Lambeth Community Solar works to make Lambeth a greener, fairer place to live by fitting community-owned solar panels on local buildings.
Young people have really good ideas and co-ops are a good place to share them. The way co-ops work makes them naturally open to ideas and feedback. It’s a great way to grow and learn.
– Masharof Ahmed, Lambeth Community Solar
The co-op has installed solar arrays (a group of solar panels) on a number of schools and currently has projects with Brixton Brewery and several Royal Mail offices in Lambeth. It raises the funds for the panels via community share offers, attracting investment from local people.
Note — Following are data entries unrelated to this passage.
(** ** Creating and removing posts *)

Lemma is_valid_Date_of_bigint (t : Z) :
  is_valid (Date_of_bigint t) = true ↔ (Z.abs t ≤ MAX_TIME_VALUE)%Z.
Proof.
  unfold Date_of_bigint.
  destruct (Z.leb_spec (Z.abs t) MAX_TIME_VALUE); simpl; split; try done. lia.
Qed.

(** X5: [create_blog_post] succeeds exactly when the signer is a registered
    author and the block timestamp makes a valid date, that is, is at most
    8.64e15 in absolute value; neither a deposit nor the denylist matters.
    The post returned has the given title and references, the random seed as
    id, the signer as author and the block timestamp as the time value of
    both dates; it is what [get_blog_post] then returns for that id.  Posts
    under other ids and the three sets are untouched; with an unused seed the
    post is appended after the existing ones. *)
Theorem create_blog_post_effect env (title ipfs_cid thumnbnail_cid : string)
    (this : BlogContract.t) :
  (is_ok (create_blog_post env title ipfs_cid thumnbnail_cid this).1 = true
   ↔ near.signerAccountId env ∈ authors this
     ∧ (Z.abs (near.blockTimestamp env) ≤ MAX_TIME_VALUE)%Z)
  ∧ (∀ blogPost this',
       create_blog_post env title ipfs_cid thumnbnail_cid this
       = (Ok blogPost, this') →
       blogPost
       = {| BlogPost.title := title;
            BlogPost.ipfs_cid := ipfs_cid;
            BlogPost.thumnbnail_cid := thumnbnail_cid;
            BlogPost.id := near.randomSeed env;
            BlogPost.author_id := near.signerAccountId env;
            BlogPost.created_at := TimeValue (near.blockTimestamp env);
            BlogPost.last_updated_at := TimeValue (near.blockTimestamp env) |}
       ∧ get_blog_post (near.randomSeed env) this' = Some blogPost
       ∧ (∀ other, other ≠ near.randomSeed env →
                   get_blog_post other this' = get_blog_post other this)
       ∧ (get_blog_post (near.randomSeed env) this = None →
          blog_posts this'
          = blog_posts this ++ [(near.randomSeed env, blogPost)])
       ∧ moderators this' = moderators this
       ∧ authors this' = authors this
       ∧ denylist this' = denylist this).
Proof.
  rewrite create_blog_post_unfold. split.
  - rewrite <- contains_elem_of, <- is_valid_Date_of_bigint.
    destruct (UnorderedSet.contains (authors this) _),
      (is_valid (Date_of_bigint (near.blockTimestamp env))); simpl;
      split; try done; by intros [? ?].
  - intros blogPost this'.
    destruct (UnorderedSet.contains (authors this) _); [|done].
    destruct (is_valid (Date_of_bigint (near.blockTimestamp env))) eqn:Hvalid;
      [|done].
    assert (Hdate : Date_of_bigint (near.blockTimestamp env)
                    = TimeValue (near.blockTimestamp env)).
    { unfold Date_of_bigint in *. by destruct (_ <=? _)%Z. }
    intros [= <- <-]. unfold get_blog_post, BlogPost.new. simpl.
    rewrite Hdate.
    split; [done|]. split; [by rewrite get_set_eq|].
    split; [by intros other Hother; rewrite get_set_ne|].
    split; [|done].
    intros Hnone. apply set_absent.
    by destruct (UnorderedMap.get (blog_posts this) (near.randomSeed env)).
Qed.

Lemma create_blog_post_effect_witness :
  is_ok (create_blog_post (env_of "alice" 0 "p2") "again" "c" "t" registry2).1
  = true.
Proof.
  apply (proj1 (create_blog_post_effect (env_of "alice" 0 "p2") "again" "c" "t"
                  registry2)).
  split; [apply contains_elem_of; reflexivity | vm_compute; discriminate].
Defined.

(** X6: [remove_blog_post] by a registered author on a post of theirs, with no
    deposit attached, returns the stored post and deletes it: in a collection without duplicate
    keys [get_blog_post] no longer finds the id, every other post is still
    found unchanged, there is one post less, and the three sets are
    untouched. *)
Theorem remove_blog_post_effect env (this : BlogContract.t) blog_id blogPost :
  near.attachedDeposit env = 0%Z →
  owns env this blog_id blogPost →
  NoDup (UnorderedMap.keys (blog_posts this)) →
  ∃ this',
    remove_blog_post env blog_id this = (Ok (Some blogPost), this')
    ∧ get_blog_post blog_id this' = None
    ∧ (∀ other, other ≠ blog_id →
                get_blog_post other this' = get_blog_post other this)
    ∧ length (blog_posts this) = S (length (blog_posts this'))
    ∧ moderators this' = moderators this
    ∧ authors this' = authors this
    ∧ denylist this' = denylist this.
Proof.
  intros Hdep Howns Hnd.
  destruct (owns_tests _ _ _ _ Howns) as [Hauthor Hown].
  destruct Howns as (_ & Hget & _).
  eexists. rewrite remove_blog_post_unfold, Hdep, Hauthor, Hget, Hown.
  split; [done|]. unfold get_blog_post. simpl.
  split; [by rewrite get_remove_eq|].
  split; [by intros other Hother; rewrite get_remove_ne|].
  split; [by apply (length_remove _ _ blogPost) | done].
Qed.

Lemma remove_blog_post_effect_witness :
  ∃ this',
    remove_blog_post (env_of "alice" 0 "seed") "p3" registry5
    = (Ok (Some (BlogPost.new (env_of "alice" 1 "p3") "three" "c3" "t3"
                   None None None None)), this')
    ∧ get_blog_post "p3" this' = None
    ∧ (∀ other, other ≠ "p3" →
                get_blog_post other this' = get_blog_post other registry5)
    ∧ length (blog_posts registry5) = S (length (blog_posts this'))
    ∧ moderators this' = moderators registry5
    ∧ authors this' = authors registry5
    ∧ denylist this' = denylist registry5.
Proof.
  apply remove_blog_post_effect.
  - reflexivity.
  - repeat split. apply contains_elem_of. reflexivity.
  - apply (bool_decide_unpack _). reflexivity.
Defined.

(** X7: a registered author acting on a post that is missing or not theirs is
    rejected and nothing changes.  A missing id gives the not-found error from
    [update_blog_post], and from [remove_blog_post] called without a deposit.
    On somebody else's post [remove_blog_post], called without a deposit,
    gives its own permission error, and [update_blog_post] gives the
    permission error of the post whenever the patch does not name a
    denylisted new author. *)
Theorem foreign_post_rejected env (this : BlogContract.t) blog_id :
  near.signerAccountId env ∈ authors this →
  (get_blog_post blog_id this = None →
   (near.attachedDeposit env = 0%Z →
    remove_blog_post env blog_id this = (Panic ERR_NOT_FOUND, this))
   ∧ ∀ update_blog,
       update_blog_post env blog_id update_blog this
       = (Panic ERR_NOT_FOUND, this))
  ∧ (∀ blogPost,
       get_blog_post blog_id this = Some blogPost →
       near.signerAccountId env ≠ BlogPost.author_id blogPost →
       (near.attachedDeposit env = 0%Z →
        remove_blog_post env blog_id this = (Panic ERR_NOT_OWNER, this))
       ∧ ∀ update_blog,
           target_allowed this update_blog →
           update_blog_post env blog_id update_blog this
           = (Panic BlogPost.ERR_PERMISSION, this)).
Proof.
  intros Hauthor%contains_elem_of. unfold get_blog_post. split.
  - intros Hnone.
    assert (Hget : UnorderedMap.get (blog_posts this) blog_id = None)
      by (by destruct (UnorderedMap.get (blog_posts this) blog_id)).
    split; [by intros Hdep; rewrite remove_blog_post_unfold, Hdep, Hauthor, Hget|].
    intros update_blog. by rewrite update_blog_post_unfold, Hauthor, Hget.
  - intros blogPost Hsome Hne.
    destruct (UnorderedMap.get (blog_posts this) blog_id) as [p|] eqn:Hget;
      [|done].
    simpl in Hsome. rewrite reconstruct_id in Hsome. injection Hsome as ->.
    apply (bool_decide_eq_false_2 _) in Hne. split.
    + intros Hdep. by rewrite remove_blog_post_unfold, Hdep, Hauthor, Hget, Hne.
    + intros update_blog Hallowed.
      rewrite update_blog_post_unfold, Hauthor, Hget.
      by rewrite (target_allowed_test env _ _ Hallowed), Hne.
Qed.

Lemma foreign_post_rejected_witness :
  remove_blog_post (env_of "bob" 0 "seed") "p1" registry4
  = (Panic ERR_NOT_OWNER, registry4)
  ∧ update_blog_post (env_of "bob" 0 "seed") "p1" [("title", "mine")] registry4
    = (Panic BlogPost.ERR_PERMISSION, registry4)
  ∧ remove_blog_post (env_of "bob" 0 "seed") "nope" registry4
    = (Panic ERR_NOT_FOUND, registry4).
Proof.
  assert (Hbob : near.signerAccountId (env_of "bob" 0 "seed") ∈ authors registry4).
  { apply contains_elem_of. reflexivity. }
  destruct (foreign_post_rejected (env_of "bob" 0 "seed") registry4 "p1" Hbob)
    as [_ Hforeign].
  destruct (foreign_post_rejected (env_of "bob" 0 "seed") registry4 "nope" Hbob)
    as [Hmissing _].
  destruct (Hforeign (post_of "p1" "hello" "alice") eq_refl) as [Hremove Hupdate];
    [discriminate|].
  split; [by apply Hremove|]. split.
  - apply Hupdate. intros a Ha. discriminate Ha.
  - by apply Hmissing.
Defined.

(** ** More on pagination *)

Section SliceMore.

Context {A : Type}.
Implicit Types (l : list A).

Lemma elem_of_js_slice l (start_ end_ : Z) (x : A) :
  x ∈ js_slice l start_ end_ → x ∈ l.
Proof.
  unfold js_slice. intros Hx.
  eapply elem_of_sublist; [exact Hx|].
  etrans; [apply sublist_take | apply sublist_drop].
Qed.

Lemma length_js_slice l (from limit : Z) :
  (0 ≤ from)%Z → (0 ≤ limit)%Z →
  (length (js_slice l from (from + limit)) ≤ Z.to_nat limit)%nat.
Proof.
  intros Hfrom Hlimit. unfold js_slice.
  destruct (Z.ltb_spec from 0) as [?|_]; [lia|].
  destruct (Z.ltb_spec (from + limit) 0) as [?|_]; [lia|].
  rewrite length_take. lia.
Qed.

Lemma js_slice_tile l (from limit1 limit2 : nat) :
  js_slice l (Z.of_nat from) (Z.of_nat from + Z.of_nat limit1)
  ++ js_slice l (Z.of_nat (from + limit1))
       (Z.of_nat (from + limit1) + Z.of_nat limit2)
  = js_slice l (Z.of_nat from) (Z.of_nat from + Z.of_nat (limit1 + limit2)).
Proof.
  rewrite !js_slice_page. unfold page.
  rewrite <- (drop_drop l limit1 from). apply take_take_drop.
Qed.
It then sells the cheaper, cleaner energy to the building and offers a return to investors. “The money from the sale of electricity goes into a community pot for the whole of Lambeth,” Mash explains. “This pot helps schools with energy bills and funds community projects, including creating activities for marginalised groups.”
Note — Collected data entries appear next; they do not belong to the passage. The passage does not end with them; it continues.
(** ** Heat balance error (line 201) *)

(** C4: [Q_avg] is half the sum of the duties, and line 201 raises
    [ZeroDivisionError] exactly when it is zero, as it is when both
    duties are zero; otherwise it computes
    [abs (Q_hot - Q_cold) / Q_avg * 100].  Whenever [Q_avg] is finite
    and not zero, that error is 0 if and only if [Q_hot == Q_cold]: the
    relative difference of two different numbers does not underflow.
    Equal finite duties give the error 0 also when their sum
    overflows. *)
Theorem heat_balance_error_zero (lg : float -> float) (i : Inputs float) :
  let qh := num (calc_Q_hot i) in
  let qc := num (calc_Q_cold i) in
  let qa := (qh + qc) / 2 in
  let e := abs (qh - qc) / qa * 100 in
  calc_Q_avg (calc_Q_hot i) (calc_Q_cold i) = Ok (py qa) /\
  calc_heat_balance_error (calc_Q_hot i) (calc_Q_cold i) (py qa)
  = (if qa =? 0 then Raise ZeroDivisionError else Ok (py e)) /\
  ((qh =? 0) = true -> (qc =? 0) = true -> (qa =? 0) = true) /\
  (is_finite qa = true -> (qa =? 0) = false ->
   ((e =? 0) = true <-> (qh =? qc) = true)) /\
  (is_finite qh = true -> (qh =? qc) = true -> (qa =? 0) = false ->
   (e =? 0) = true).
Proof.
  intros qh qc qa e.
  assert (Fwd : is_finite qh = true -> (qh =? qc) = true -> (qa =? 0) = false ->
                (e =? 0) = true).
  { intros Fh He Z. unfold e. rewrite mul_100_eq0.
    assert (Fc : is_finite qc = true).
    { revert He Fh. rewrite !is_finite_class, FloatAxioms.eqb_spec.
      unfold class_of, SFeqb.
      destruct (Prim2SF qh) as [sx|sx| |sx mx ex], (Prim2SF qc) as [sy|sy| |sy my ey];
        cbn [sf_class_of SFcompare]; intros He Hf; auto;
        try (destruct Hf; discriminate); try discriminate He;
        destruct sx; try destruct sy; discriminate He. }
    assert (Nz : class_of qa <> CZero).
    { intros C. apply eq0_class in C. congruence. }
    pose proof (half_sum_not_nan qh qc Fh Fc) as Nn. fold qa in Nn.
    apply eq0_class. apply div_zero_class; [|exact Nz|exact Nn].
    rewrite abs_class. apply sub_eq_zero; assumption. }
  split; [reflexivity|]. split; [|split; [|split]].
  - change (calc_Q_hot i) with (py qh). change (calc_Q_cold i) with (py qc).
    unfold calc_heat_balance_error. rewrite vsub_py. cbn [vabs].
    rewrite truediv_py_py. cbn [eq0 arith].
    destruct (qa =? 0) eqn:Z; reflexivity.
  - apply half_sum_zero.
  - intros Fa Z.
    destruct (half_sum_finite_inv qh qc Fa) as [Fh Fc].
    split.
    + intros Ez. destruct (qh =? qc) eqn:He; [reflexivity|exfalso].
      assert (Ca : class_of qa = CFin).
      { apply is_finite_class in Fa. destruct Fa as [C|C]; [|exact C].
        apply eq0_class in C. congruence. }
      unfold e in Ez. rewrite mul_100_eq0 in Ez. apply eq0_class in Ez.
      pose proof (balance_quotient_nonzero qh qc He Fh Fc Ca) as B.
      fold qa in B. destruct B as [B|B]; rewrite B in Ez; discriminate Ez.
    + intros He. exact (Fwd Fh He Z).
  - exact Fwd.
Qed.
Mash became a volunteer director of the co-op and has gained many valuable skills and experience in the 18 months he’s been in the role.
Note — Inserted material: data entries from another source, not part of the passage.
(** X3. [load] writes the four final files in order, up to the first
    that cannot be written.  It gets to the database only when all
    four were written and the database file can be written, so a
    failure on a file leaves the database as it was.  There it
    replaces the four tables in order, up to and with the first on
    which [to_sql] raises, and it returns [True] exactly when [to_sql]
    raised on none.  Tables with plain column labels are all stored,
    each as [to_sql] lays it out; a table in which a label repeats
    makes [to_sql] raise, so [load] returns nothing.  [load] changes
    no frame. *)
Theorem load_outcome t v :
  exists v',
    load (liquid_hydrocarbons_cached t) (gas_production t) (tank_data t)
         (daily_lifting_data t) v
      = (Ok (if loaded t (locked v) then Some true else None), v') /\
    fs v' = written (fs v) (unlocked_prefix (locked v) (final_writes t)) /\
    db v' = replaced (db v) (load_tables t (locked v)) /\
    (reaches_db t (locked v) = false -> db v' = db v) /\
    (Forall (fun x : string * DataFrame => plain x.2 = true) (tables_list t) ->
     loaded t (locked v) = reaches_db t (locked v) /\
     load_tables t (locked v) =
       if reaches_db t (locked v)
       then (fun x : string * DataFrame => (x.1, Some (sql_of x.2))) <$> tables_list t
       else []) /\
    (forall x, x ∈ tables_list t -> valid_names x.2 = true -> ~ NoDup (sql_names x.2) ->
               loaded t (locked v) = false) /\
    locked v' = locked v /\ heap v' = heap v.
Proof.
  destruct (load_outcome_gen t (locked v) v eq_refl) as (v' & H & Hfs & Hdb & Hlk & Hh).
  exists v'. split; [exact H |]. split; [exact Hfs |]. split; [exact Hdb |].
  split; [| split; [| split; [| split; assumption]]].
  - intros Hno. rewrite Hdb. unfold load_tables. rewrite Hno. reflexivity.
  - intros Hp. destruct (stored_plain _ Hp) as [Ha Hs].
    unfold loaded, load_tables. rewrite Ha, Hs, andb_true_r. split; reflexivity.
  - intros x Hin Hv Hd. unfold loaded. rewrite (stored_repeated _ x Hin Hv Hd).
    apply andb_false_r.
Qed.

(** X4. [run] returns [True] exactly when the sheet was found and
    staged, its four tables were made, and their intermediate files
    were written; whether [load] then succeeds does not enter.  The
    files it leaves are the staging copy, the intermediate files and
    the final files that could be written, in that order.  In the
    database it replaces what [load] replaces: nothing when [load] was
    not entered or did not get to the database, else the tables in
    order up to and with the first on which [to_sql] raises. *)
Theorem run_outcome v :
  (run v).1 = Ok (run_result (fs v !! excel_path) (locked v)) /\
  ((run v).1 = Ok true <->
     exists sheet t,
       staged (fs v !! excel_path) (locked v) = Some sheet /\
       tables_of sheet = Some t /\
       all_unlocked (locked v) (processed_writes t) = true) /\
  fs (run v).2 = written (fs v) (run_files (fs v !! excel_path) (locked v)) /\
  db (run v).2 = replaced (db v) (run_tables (fs v !! excel_path) (locked v)) /\
  locked (run v).2 = locked v.
Proof.
  destruct (run_outcome_gen (fs v !! excel_path) (locked v) v eq_refl eq_refl)
    as (R & F & D & L).
  split; [exact R |]. split; [| repeat split; assumption].
  rewrite R. unfold run_result, transformed.
  destruct (staged _ _) as [sheet |];
    [| split; [discriminate | intros (s & t & Hs & _); discriminate]].
  destruct (tables_of sheet) as [t |] eqn:Et;
    [| split; [discriminate | intros (s & t & Hs & Ht & _); congruence]].
  destruct (all_unlocked _ (processed_writes t)) eqn:Eu.
  - split; [| reflexivity]. intros _. exists sheet, t. repeat split; assumption.
  - split; [discriminate |]. intros (s & t' & Hs & Ht & Hu).
    injection Hs as <-. rewrite Et in Ht. injection Ht as <-. congruence.
Qed.

(** ** What a run touches *)

Lemma lookup_files_other w p :
  p <> log_path -> p <> db_path -> files w !! p = DataFile <$> fs w !! p.
Proof.
  intros H1 H2. unfold files.
  rewrite lookup_insert_ne by congruence. rewrite lookup_insert_ne by congruence.
  apply lookup_fmap.
Qed.

(** X5. A run touches the file system only at the nine output paths
    (the staging copy, the four intermediate files, the four final
    files), at the database file and at the log file.  Every other
    file is as before, the workbook in particular.  In the database
    it touches only the four tables; to the log it appends, starting
    with the record that announces the pipeline.  No write protection
    is changed. *)
Theorem run_footprint v :
  (forall p, p ∉ log_path :: db_path :: output_paths ->
             files (run v).2 !! p = files v !! p) /\
  (forall n, n ∉ table_names -> db (run v).2 !! n = db v !! n) /\
  (log v ++ [LogInfo "Iniciando pipeline"])%list `prefix_of` log (run v).2 /\
  files (run v).2 !! excel_path = files v !! excel_path /\
  locked (run v).2 = locked v.
Proof.
  destruct (run_outcome_gen (fs v !! excel_path) (locked v) v eq_refl eq_refl)
    as (_ & F & D & L).
  assert (Hfs : forall p, p ∉ output_paths -> fs (run v).2 !! p = fs v !! p).
  { intros p Hp. rewrite F. apply lookup_written_absent.
    apply (Forall_other (fun q => q ∈ output_paths)); [exact Hp | apply run_files_keys]. }
  assert (Hfiles : forall p, p ∉ log_path :: db_path :: output_paths ->
                             files (run v).2 !! p = files v !! p).
  { intros p Hp. rewrite !not_elem_of_cons in Hp. destruct Hp as (H1 & H2 & H3).
    rewrite !lookup_files_other by assumption. rewrite (Hfs p H3). reflexivity. }
  split; [exact Hfiles |]. split; [| split; [apply run_log | split; [| exact L]]].
  - intros n Hn. rewrite D. apply lookup_replaced_absent.
    apply (Forall_other (fun q => q ∈ table_names)); [exact Hn | apply run_tables_keys].
  - apply Hfiles. vm_compute. intros H.
    repeat (apply elem_of_cons in H; destruct H as [H | H]; [discriminate H |]).
    apply elem_of_nil in H. exact H.
Qed.

(** ** No exception escapes *)

Lemma try_except_Ok {A} (body : M A) (handler : Exn -> M A) :
  (forall e w, exists a w', handler e w = (Ok a, w')) ->
  forall w, exists a w', try_except body handler w = (Ok a, w').
Proof.
  intros H w. unfold try_except. destruct (body w) as [[a | e] w'].
  - exists a, w'. reflexivity.
  - apply H.
Qed.

(** X6. Every method catches what is raised inside it: [extract],
    [transform], [load] and [run] return a value in every world and
    for every argument, be it a dictionary that is [None] or one that
    holds no frame. *)
Theorem methods_never_raise w :
  (exists d w', extract w = (Ok d, w')) /\
  (forall data_dict, exists r w', transform data_dict w = (Ok r, w')) /\
  (forall lhc gp td dld, exists r w', load lhc gp td dld w = (Ok r, w')) /\
  (exists b w', run w = (Ok b, w')).
Proof.
  split; [| split; [| split]].
  - destruct (extract_outcome_gen _ _ w eq_refl eq_refl) as (d & w' & H & _).
    eexists. eexists. exact H.
  - intros dd. apply try_except_Ok. intros e v. eexists. eexists.
    unfold bind, logger_error, ret. reflexivity.
  - intros lhc gp td dld. apply try_except_Ok. intros e v. eexists. eexists.
    unfold bind, logger_error, ret. reflexivity.
  - apply try_except_Ok. intros e v. eexists. eexists.
    unfold bind, logger_error, ret. reflexivity.
Qed.

End Outcomes.


(** ** The derived names, beyond the five date positions *)

Section Derived.
Context {lib : Library}.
“As a director, I’ve been able to experience the internal workings of an organisation that’s benefitting a community. I’m involved in decision making and have a vote in important decisions. For example, I vote on accepting share offers and go forwarding with projects. So I’ve had to think about how my vote would impact Lambeth.
“I’ve also developed my organisation and planning skills. My previous job didn’t give me the opportunity to do that.”
Lambeth Community Solar have installed arrays on a number of local schools.
Mash’s other volunteering activities include promoting the co-op via social media and helping facilitate events where LCS goes into the community to spread the word about their activities, talk to potential donors and create interest in solar energy.
“I was also given the opportunity to do research for a Repowering London project in Kensington,” he says. “This was looking at how community energy can benefit the community in Chelsea; what the air quality and pollution levels are doing to marginalised communities there and how community energy can make life more equitable for people and more economically viable.”
Thanks to everything he’s done with LCS, Mash recently landed a role as a support relations assistant for Friends of the Earth.
“I do think my experience with Lambeth Community Solar helped me get that job. The things I’ve learned from working as a director and the research project gave me some new perspectives and ideas that I put across in the interview.”
For Mash, being in a co-op like LCS has other advantages too. “Young people have really good ideas and co-ops are a good place to share them. The way co-ops work makes them naturally open to ideas and feedback. It’s a great way to grow and learn. And it’s a good opportunity to network.
“LCS has also been really good at reaching people who are not typically considered to be climate activists – black and brown men and women. Their recruitment processes encourage diversity and they go out and look for people in marginalised communities.
“You don’t typically see people like me involved in the climate justice movement, but now climate change is more of a hot topic, we’ll see more minorities. It’s good to get representation, because people from marginalised communities are often the ones most affected by climate change.”